[Start of Attachment]
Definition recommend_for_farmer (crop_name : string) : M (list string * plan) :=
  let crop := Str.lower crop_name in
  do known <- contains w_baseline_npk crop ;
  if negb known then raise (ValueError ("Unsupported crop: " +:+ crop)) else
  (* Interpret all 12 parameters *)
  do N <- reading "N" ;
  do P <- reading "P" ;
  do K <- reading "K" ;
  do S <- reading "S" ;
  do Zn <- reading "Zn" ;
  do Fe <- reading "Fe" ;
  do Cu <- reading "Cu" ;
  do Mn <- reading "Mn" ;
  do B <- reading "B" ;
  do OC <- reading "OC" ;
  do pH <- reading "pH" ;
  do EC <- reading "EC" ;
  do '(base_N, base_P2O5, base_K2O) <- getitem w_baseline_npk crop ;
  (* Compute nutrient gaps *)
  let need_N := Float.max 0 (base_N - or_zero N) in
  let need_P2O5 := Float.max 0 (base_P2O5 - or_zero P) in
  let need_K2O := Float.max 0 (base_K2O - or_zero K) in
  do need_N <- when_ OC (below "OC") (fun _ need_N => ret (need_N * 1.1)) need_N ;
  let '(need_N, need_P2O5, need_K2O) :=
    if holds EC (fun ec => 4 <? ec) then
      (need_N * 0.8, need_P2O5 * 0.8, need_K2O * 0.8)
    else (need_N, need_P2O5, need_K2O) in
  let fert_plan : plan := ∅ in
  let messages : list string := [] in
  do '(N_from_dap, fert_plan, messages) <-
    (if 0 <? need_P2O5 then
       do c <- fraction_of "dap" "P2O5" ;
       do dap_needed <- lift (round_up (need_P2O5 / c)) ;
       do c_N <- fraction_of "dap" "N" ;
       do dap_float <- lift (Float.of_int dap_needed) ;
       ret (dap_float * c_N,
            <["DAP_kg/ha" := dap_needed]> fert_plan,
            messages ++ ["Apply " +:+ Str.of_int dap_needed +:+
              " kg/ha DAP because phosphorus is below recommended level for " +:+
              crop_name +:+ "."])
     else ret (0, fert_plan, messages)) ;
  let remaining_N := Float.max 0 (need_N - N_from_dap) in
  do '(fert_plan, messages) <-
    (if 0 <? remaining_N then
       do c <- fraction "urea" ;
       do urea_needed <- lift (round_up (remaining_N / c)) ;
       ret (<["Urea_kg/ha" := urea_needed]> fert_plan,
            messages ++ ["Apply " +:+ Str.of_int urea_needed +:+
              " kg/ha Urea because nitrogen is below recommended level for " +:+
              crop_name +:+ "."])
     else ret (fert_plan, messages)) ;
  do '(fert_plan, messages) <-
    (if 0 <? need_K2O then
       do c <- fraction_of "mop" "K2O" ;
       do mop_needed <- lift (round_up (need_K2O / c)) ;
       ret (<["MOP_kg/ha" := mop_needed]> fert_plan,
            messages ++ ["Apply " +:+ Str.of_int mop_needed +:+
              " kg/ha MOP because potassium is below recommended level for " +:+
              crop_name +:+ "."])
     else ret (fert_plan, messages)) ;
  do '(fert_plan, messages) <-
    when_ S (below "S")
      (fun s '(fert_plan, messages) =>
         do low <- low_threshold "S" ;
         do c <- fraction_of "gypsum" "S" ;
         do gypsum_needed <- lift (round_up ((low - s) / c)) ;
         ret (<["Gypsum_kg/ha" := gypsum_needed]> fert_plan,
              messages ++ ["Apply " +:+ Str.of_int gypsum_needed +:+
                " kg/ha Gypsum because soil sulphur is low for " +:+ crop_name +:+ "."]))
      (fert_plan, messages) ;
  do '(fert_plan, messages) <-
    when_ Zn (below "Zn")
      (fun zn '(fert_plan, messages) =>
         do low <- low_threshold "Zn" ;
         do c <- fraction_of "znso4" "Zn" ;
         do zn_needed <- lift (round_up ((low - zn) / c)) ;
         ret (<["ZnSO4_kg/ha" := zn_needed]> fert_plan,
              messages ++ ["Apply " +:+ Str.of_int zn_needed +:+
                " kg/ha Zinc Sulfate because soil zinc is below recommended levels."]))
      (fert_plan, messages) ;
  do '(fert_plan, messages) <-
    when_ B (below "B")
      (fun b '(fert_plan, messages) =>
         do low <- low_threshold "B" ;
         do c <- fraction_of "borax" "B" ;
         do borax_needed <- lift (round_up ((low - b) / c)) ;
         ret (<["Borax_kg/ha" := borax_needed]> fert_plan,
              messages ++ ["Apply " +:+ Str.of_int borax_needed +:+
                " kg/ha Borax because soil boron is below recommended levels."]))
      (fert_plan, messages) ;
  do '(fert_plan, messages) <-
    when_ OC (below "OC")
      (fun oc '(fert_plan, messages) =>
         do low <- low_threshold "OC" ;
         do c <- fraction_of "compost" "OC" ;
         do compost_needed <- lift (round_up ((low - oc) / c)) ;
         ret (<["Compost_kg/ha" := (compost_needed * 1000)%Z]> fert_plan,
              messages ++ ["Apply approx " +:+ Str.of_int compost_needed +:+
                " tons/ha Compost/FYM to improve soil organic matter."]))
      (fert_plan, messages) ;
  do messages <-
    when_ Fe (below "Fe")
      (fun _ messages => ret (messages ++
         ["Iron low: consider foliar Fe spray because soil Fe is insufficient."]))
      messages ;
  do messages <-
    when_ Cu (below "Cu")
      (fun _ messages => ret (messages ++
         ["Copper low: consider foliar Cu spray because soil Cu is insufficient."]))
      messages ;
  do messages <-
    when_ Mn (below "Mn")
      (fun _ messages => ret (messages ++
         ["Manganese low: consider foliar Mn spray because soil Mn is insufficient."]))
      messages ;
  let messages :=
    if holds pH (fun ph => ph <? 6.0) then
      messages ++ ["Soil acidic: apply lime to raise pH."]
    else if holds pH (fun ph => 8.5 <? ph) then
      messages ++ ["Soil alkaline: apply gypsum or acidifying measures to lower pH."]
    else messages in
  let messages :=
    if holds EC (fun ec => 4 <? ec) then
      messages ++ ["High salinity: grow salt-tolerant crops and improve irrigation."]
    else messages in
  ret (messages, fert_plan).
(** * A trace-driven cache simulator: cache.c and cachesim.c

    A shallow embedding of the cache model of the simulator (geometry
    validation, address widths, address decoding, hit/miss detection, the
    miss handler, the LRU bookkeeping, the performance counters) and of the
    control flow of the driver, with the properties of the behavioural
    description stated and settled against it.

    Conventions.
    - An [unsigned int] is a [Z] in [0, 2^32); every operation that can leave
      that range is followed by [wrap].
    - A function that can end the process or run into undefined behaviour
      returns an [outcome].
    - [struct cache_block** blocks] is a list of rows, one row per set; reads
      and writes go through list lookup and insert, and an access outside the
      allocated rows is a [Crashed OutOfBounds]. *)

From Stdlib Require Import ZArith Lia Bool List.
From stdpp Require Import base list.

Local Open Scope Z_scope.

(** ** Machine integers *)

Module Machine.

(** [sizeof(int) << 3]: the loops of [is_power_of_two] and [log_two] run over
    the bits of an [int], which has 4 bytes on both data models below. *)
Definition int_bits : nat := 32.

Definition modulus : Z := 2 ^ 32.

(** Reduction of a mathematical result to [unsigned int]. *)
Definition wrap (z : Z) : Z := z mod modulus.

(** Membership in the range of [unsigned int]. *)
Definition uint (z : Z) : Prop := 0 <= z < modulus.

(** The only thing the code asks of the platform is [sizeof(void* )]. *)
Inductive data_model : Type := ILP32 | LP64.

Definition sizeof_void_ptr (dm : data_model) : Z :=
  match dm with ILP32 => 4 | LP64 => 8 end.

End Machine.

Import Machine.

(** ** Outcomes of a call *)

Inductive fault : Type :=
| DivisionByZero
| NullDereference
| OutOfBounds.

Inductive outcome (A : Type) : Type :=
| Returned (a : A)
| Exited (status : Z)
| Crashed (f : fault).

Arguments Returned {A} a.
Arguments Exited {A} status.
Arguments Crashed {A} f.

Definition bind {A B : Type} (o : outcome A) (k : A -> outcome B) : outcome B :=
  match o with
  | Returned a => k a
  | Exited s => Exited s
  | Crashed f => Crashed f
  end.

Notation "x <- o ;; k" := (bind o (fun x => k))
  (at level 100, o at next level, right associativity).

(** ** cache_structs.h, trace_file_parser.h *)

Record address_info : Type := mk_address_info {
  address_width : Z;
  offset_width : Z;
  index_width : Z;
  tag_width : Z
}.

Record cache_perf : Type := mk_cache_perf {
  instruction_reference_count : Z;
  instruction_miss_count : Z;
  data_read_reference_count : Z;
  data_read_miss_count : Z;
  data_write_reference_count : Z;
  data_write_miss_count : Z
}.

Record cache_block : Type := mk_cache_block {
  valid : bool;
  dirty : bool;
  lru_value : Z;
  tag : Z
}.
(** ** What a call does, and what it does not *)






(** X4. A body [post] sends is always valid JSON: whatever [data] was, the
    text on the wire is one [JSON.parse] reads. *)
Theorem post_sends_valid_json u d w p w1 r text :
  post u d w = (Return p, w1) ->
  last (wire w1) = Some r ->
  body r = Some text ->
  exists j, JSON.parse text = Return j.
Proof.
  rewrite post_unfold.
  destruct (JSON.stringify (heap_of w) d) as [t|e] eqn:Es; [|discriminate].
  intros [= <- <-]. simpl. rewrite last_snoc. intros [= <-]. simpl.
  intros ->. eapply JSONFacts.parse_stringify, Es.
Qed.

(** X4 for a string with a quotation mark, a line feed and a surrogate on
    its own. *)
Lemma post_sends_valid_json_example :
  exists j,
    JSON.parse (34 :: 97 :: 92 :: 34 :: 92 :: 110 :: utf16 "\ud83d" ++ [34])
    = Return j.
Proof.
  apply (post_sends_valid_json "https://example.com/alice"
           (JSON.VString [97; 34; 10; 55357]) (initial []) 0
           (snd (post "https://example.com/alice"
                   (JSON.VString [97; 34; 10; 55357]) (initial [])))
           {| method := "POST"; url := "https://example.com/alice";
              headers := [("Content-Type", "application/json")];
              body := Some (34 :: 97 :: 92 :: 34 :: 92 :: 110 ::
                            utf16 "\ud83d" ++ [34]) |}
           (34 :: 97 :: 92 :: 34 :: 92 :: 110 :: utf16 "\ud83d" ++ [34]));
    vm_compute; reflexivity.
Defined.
[End of Attachment]
[Start of Attachment]
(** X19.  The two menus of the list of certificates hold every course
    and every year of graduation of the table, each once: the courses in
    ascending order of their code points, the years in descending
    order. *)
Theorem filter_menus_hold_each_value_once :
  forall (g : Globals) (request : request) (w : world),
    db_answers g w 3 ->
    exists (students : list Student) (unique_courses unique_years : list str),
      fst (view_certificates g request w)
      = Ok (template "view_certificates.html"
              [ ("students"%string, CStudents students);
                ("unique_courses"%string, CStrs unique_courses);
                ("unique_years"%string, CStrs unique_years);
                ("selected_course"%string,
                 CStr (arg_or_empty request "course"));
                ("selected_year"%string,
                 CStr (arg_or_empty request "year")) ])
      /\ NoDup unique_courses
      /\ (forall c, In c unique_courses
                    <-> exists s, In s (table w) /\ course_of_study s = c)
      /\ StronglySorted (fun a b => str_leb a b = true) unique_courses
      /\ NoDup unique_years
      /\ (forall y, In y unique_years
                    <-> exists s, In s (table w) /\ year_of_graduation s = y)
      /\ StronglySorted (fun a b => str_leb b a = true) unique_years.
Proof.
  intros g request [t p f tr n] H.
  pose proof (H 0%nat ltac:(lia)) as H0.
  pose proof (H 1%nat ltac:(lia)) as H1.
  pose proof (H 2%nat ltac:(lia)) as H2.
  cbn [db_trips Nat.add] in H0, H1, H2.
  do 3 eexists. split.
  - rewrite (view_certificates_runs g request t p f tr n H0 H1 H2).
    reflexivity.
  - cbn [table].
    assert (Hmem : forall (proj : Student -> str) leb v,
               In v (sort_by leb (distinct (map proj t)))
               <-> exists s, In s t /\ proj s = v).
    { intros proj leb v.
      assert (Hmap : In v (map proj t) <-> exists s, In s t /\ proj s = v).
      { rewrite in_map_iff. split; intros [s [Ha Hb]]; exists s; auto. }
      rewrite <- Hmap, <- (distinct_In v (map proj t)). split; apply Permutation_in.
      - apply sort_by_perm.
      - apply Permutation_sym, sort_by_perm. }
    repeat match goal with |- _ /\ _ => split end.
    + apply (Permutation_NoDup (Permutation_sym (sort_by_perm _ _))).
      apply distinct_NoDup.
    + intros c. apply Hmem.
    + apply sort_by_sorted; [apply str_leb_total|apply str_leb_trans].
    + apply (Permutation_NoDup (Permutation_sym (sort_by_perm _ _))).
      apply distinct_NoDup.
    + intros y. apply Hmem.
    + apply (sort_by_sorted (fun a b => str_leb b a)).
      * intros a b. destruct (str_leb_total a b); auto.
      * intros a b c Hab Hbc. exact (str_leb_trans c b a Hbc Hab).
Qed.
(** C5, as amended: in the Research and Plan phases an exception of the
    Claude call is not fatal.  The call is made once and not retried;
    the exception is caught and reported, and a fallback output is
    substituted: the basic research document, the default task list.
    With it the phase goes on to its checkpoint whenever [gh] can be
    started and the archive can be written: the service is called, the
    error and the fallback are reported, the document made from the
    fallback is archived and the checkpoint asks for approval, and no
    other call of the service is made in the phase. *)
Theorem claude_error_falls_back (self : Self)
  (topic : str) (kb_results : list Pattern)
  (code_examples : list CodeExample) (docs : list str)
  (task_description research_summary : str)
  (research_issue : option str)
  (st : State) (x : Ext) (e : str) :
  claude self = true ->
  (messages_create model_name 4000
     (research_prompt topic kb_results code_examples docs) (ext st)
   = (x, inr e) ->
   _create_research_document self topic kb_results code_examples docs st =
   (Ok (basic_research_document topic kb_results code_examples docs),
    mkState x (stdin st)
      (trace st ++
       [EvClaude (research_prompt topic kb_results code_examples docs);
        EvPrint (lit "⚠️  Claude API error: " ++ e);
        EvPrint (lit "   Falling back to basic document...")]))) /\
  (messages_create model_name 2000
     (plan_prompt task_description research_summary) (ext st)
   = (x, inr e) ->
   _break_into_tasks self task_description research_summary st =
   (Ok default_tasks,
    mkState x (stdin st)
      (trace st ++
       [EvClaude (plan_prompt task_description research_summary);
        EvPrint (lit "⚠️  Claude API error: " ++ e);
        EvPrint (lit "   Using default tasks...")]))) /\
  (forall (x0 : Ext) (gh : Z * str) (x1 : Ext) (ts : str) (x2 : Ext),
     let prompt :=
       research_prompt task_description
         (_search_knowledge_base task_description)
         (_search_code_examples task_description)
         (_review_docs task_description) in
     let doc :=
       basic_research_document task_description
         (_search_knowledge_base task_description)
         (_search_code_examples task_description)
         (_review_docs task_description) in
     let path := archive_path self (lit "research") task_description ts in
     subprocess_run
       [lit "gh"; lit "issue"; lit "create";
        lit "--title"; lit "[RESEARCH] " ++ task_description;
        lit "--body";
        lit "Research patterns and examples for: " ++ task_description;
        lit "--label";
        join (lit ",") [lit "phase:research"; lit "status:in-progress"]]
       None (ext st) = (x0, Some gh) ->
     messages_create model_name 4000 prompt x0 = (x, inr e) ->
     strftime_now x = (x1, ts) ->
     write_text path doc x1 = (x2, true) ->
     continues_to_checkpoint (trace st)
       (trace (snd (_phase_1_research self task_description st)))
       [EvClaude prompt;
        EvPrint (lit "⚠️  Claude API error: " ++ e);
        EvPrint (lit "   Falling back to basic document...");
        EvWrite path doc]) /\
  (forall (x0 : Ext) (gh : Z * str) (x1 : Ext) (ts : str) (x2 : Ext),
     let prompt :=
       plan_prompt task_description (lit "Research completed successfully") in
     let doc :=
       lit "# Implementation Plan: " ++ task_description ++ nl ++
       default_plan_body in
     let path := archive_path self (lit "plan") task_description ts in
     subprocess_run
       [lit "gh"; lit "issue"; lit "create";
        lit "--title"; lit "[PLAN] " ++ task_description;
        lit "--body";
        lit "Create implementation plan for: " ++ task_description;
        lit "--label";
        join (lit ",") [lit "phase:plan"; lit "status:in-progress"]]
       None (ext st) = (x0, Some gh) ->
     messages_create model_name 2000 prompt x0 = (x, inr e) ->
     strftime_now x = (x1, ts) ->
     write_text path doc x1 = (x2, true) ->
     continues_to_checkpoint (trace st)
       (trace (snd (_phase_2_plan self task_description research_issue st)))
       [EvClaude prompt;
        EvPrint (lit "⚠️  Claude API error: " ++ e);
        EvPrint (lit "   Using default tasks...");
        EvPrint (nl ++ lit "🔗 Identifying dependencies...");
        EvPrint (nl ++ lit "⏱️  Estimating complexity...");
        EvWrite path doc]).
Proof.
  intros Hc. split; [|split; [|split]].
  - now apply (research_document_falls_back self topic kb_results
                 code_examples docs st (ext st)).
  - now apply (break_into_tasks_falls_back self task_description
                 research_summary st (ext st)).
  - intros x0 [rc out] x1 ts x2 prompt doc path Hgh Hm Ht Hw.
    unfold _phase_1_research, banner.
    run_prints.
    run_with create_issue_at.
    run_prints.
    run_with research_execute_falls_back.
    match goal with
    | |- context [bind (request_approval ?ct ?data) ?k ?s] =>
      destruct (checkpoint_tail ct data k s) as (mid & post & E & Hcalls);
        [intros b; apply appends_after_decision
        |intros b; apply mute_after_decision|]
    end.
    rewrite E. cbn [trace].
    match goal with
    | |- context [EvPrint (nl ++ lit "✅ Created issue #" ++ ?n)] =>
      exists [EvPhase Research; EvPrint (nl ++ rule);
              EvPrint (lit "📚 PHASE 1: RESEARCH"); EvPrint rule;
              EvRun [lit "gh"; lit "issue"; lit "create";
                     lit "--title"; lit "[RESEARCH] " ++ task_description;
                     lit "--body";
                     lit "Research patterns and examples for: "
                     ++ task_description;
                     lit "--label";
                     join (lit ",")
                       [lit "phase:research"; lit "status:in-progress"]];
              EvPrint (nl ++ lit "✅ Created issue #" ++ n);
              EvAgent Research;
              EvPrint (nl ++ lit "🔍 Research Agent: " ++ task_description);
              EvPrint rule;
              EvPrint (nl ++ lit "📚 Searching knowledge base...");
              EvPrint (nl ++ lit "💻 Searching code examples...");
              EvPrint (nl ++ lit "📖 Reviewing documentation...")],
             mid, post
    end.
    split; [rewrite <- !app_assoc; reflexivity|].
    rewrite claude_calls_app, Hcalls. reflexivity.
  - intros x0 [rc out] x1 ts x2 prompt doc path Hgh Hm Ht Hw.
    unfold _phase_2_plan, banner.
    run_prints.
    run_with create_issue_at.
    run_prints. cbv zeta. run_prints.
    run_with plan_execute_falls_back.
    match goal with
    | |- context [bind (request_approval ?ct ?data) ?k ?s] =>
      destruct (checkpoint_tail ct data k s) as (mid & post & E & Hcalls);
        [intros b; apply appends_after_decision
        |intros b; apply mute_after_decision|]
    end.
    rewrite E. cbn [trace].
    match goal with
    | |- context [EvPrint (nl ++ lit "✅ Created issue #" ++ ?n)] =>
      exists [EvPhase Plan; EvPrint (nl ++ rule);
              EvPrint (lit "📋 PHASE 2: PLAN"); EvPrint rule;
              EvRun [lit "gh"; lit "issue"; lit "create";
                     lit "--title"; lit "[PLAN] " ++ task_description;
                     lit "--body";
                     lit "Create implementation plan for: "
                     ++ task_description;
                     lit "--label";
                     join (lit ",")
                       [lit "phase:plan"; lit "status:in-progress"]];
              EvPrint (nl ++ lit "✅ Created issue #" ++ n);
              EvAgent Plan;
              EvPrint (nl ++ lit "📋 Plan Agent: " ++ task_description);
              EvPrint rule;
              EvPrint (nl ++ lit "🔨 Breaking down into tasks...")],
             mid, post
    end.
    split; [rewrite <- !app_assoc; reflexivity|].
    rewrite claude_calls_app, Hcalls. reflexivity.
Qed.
[End of Attachment]
Count, in the data above, the lines that hold "Some". Return only that count.

- [EXERCISE SOLUTION]
5